## ACTIVITY
Please return only the lines from the one holding "(** * SHS1: the" through the one holding "From Stdlib Require Import List", exactly as they appear in the records below, both ends included.

## DATA PROVIDED

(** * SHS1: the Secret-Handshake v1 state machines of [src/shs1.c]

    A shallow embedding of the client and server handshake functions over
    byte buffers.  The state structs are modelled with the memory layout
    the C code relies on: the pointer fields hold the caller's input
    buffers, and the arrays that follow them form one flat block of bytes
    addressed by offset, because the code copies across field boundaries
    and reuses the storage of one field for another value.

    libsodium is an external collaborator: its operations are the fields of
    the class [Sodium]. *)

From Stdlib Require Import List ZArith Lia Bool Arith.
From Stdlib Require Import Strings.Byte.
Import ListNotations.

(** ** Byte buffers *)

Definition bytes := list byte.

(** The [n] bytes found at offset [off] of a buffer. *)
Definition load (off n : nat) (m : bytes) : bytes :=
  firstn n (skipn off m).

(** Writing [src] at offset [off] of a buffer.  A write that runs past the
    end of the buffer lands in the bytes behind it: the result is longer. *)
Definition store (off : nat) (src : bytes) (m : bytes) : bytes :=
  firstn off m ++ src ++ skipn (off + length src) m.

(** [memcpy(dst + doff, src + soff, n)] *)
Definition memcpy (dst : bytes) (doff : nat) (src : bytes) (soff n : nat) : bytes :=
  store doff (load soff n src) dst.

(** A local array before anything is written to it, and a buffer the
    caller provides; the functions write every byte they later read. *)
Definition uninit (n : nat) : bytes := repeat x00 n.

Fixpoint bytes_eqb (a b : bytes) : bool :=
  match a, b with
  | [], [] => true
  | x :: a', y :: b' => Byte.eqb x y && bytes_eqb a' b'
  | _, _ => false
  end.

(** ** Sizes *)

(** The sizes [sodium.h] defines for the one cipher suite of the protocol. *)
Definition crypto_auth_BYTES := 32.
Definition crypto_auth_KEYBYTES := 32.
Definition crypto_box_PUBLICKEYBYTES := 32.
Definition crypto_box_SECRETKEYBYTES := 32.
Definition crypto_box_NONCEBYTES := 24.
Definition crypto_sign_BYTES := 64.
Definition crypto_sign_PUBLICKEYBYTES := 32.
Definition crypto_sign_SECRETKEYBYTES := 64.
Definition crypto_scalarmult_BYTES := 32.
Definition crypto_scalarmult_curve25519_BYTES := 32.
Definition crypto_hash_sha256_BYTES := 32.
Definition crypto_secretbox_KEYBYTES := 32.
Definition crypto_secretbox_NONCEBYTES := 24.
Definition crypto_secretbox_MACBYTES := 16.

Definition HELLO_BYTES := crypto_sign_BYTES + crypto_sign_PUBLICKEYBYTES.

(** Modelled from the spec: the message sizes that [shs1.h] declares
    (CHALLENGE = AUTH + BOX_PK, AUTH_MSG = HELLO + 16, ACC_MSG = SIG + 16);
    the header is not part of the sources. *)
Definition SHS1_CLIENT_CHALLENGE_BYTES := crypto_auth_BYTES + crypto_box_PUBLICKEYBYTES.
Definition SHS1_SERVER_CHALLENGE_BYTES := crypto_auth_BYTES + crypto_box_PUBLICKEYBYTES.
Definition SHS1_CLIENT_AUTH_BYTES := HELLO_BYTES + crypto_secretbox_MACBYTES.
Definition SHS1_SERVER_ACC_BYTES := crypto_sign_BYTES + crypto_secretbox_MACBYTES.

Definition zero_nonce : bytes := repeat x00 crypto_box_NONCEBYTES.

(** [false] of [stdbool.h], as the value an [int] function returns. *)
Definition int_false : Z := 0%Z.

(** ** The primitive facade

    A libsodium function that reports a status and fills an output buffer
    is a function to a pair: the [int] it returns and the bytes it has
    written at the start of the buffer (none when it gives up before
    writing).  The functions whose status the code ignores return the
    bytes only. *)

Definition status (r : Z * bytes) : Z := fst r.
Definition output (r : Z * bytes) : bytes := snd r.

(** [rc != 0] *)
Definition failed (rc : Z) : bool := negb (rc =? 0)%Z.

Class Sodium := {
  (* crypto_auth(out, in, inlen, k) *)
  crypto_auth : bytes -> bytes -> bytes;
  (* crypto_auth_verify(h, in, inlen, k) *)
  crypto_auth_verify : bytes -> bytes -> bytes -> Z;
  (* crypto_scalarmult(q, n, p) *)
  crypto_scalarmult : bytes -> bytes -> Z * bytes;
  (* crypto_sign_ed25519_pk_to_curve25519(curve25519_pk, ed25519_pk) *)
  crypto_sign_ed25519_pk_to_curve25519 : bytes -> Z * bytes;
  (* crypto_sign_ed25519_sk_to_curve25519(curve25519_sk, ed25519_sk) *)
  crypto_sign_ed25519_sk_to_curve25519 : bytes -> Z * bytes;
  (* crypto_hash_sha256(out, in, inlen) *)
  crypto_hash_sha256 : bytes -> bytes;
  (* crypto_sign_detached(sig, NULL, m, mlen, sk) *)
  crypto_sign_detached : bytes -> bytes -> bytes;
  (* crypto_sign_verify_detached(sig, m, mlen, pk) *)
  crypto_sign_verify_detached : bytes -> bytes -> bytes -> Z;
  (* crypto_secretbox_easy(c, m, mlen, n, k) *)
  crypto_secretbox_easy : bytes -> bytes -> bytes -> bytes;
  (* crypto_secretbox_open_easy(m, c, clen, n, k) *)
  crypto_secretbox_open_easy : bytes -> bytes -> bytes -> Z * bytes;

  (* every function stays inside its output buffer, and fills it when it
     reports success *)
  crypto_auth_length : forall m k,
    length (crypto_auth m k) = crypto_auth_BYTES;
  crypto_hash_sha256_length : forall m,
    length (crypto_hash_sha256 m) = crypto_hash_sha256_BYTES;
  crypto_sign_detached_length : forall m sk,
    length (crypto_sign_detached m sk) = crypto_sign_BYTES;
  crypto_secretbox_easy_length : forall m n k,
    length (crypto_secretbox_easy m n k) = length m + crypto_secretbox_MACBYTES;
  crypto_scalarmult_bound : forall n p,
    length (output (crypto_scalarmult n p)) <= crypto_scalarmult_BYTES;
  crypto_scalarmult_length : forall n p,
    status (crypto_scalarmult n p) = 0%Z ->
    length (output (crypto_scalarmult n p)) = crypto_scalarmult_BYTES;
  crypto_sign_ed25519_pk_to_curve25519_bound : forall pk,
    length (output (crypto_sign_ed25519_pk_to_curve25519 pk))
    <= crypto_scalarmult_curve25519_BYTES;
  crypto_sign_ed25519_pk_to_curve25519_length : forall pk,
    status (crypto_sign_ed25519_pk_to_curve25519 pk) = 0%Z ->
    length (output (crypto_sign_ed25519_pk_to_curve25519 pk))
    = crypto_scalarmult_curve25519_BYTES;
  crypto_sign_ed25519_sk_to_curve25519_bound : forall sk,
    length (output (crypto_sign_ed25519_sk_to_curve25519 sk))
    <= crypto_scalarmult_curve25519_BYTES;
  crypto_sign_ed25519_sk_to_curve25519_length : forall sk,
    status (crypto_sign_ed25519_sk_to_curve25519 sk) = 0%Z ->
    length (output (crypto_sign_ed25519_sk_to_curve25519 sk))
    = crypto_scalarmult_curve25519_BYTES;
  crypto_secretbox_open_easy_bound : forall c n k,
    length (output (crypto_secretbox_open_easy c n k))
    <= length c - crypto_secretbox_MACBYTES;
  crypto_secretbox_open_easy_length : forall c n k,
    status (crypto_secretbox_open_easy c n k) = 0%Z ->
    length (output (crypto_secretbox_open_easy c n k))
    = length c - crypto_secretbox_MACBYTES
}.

--

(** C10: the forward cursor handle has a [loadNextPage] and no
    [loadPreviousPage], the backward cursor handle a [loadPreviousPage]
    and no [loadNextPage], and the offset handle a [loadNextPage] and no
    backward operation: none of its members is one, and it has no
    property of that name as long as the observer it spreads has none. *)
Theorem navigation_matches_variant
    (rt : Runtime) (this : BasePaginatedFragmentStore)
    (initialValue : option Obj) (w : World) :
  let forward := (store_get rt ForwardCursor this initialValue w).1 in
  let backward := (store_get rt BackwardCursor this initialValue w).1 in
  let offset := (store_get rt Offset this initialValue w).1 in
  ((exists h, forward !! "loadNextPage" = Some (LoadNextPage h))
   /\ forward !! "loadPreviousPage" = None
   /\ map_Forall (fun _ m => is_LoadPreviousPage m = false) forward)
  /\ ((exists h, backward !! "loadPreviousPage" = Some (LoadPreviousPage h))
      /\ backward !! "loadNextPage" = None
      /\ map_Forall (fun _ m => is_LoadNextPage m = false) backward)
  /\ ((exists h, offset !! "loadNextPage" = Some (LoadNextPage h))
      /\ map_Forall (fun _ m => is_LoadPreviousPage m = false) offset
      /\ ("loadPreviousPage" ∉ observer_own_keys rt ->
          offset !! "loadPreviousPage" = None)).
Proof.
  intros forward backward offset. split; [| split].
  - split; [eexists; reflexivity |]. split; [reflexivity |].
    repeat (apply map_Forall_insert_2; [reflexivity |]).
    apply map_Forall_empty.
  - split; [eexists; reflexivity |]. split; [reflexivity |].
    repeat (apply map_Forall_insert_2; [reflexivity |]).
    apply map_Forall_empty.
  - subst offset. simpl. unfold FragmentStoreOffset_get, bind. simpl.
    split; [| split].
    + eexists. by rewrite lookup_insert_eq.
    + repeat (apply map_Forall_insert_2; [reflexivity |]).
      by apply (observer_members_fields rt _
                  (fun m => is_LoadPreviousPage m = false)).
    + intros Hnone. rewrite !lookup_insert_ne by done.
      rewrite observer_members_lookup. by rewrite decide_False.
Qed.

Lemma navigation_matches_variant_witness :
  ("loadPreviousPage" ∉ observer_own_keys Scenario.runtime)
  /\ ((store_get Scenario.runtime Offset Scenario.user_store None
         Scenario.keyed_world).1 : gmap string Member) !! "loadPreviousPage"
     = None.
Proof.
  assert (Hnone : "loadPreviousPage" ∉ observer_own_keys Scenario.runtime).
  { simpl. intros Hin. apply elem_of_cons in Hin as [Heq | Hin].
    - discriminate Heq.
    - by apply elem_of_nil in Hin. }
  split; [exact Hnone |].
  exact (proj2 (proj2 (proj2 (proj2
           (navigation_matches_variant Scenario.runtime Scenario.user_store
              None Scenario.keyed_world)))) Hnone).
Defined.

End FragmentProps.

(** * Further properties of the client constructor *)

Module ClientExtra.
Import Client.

## WRITTEN SOLUTION
(** * SHS1: the Secret-Handshake v1 state machines of [src/shs1.c]

    A shallow embedding of the client and server handshake functions over
    byte buffers.  The state structs are modelled with the memory layout
    the C code relies on: the pointer fields hold the caller's input
    buffers, and the arrays that follow them form one flat block of bytes
    addressed by offset, because the code copies across field boundaries
    and reuses the storage of one field for another value.

    libsodium is an external collaborator: its operations are the fields of
    the class [Sodium]. *)

From Stdlib Require Import List ZArith Lia Bool Arith.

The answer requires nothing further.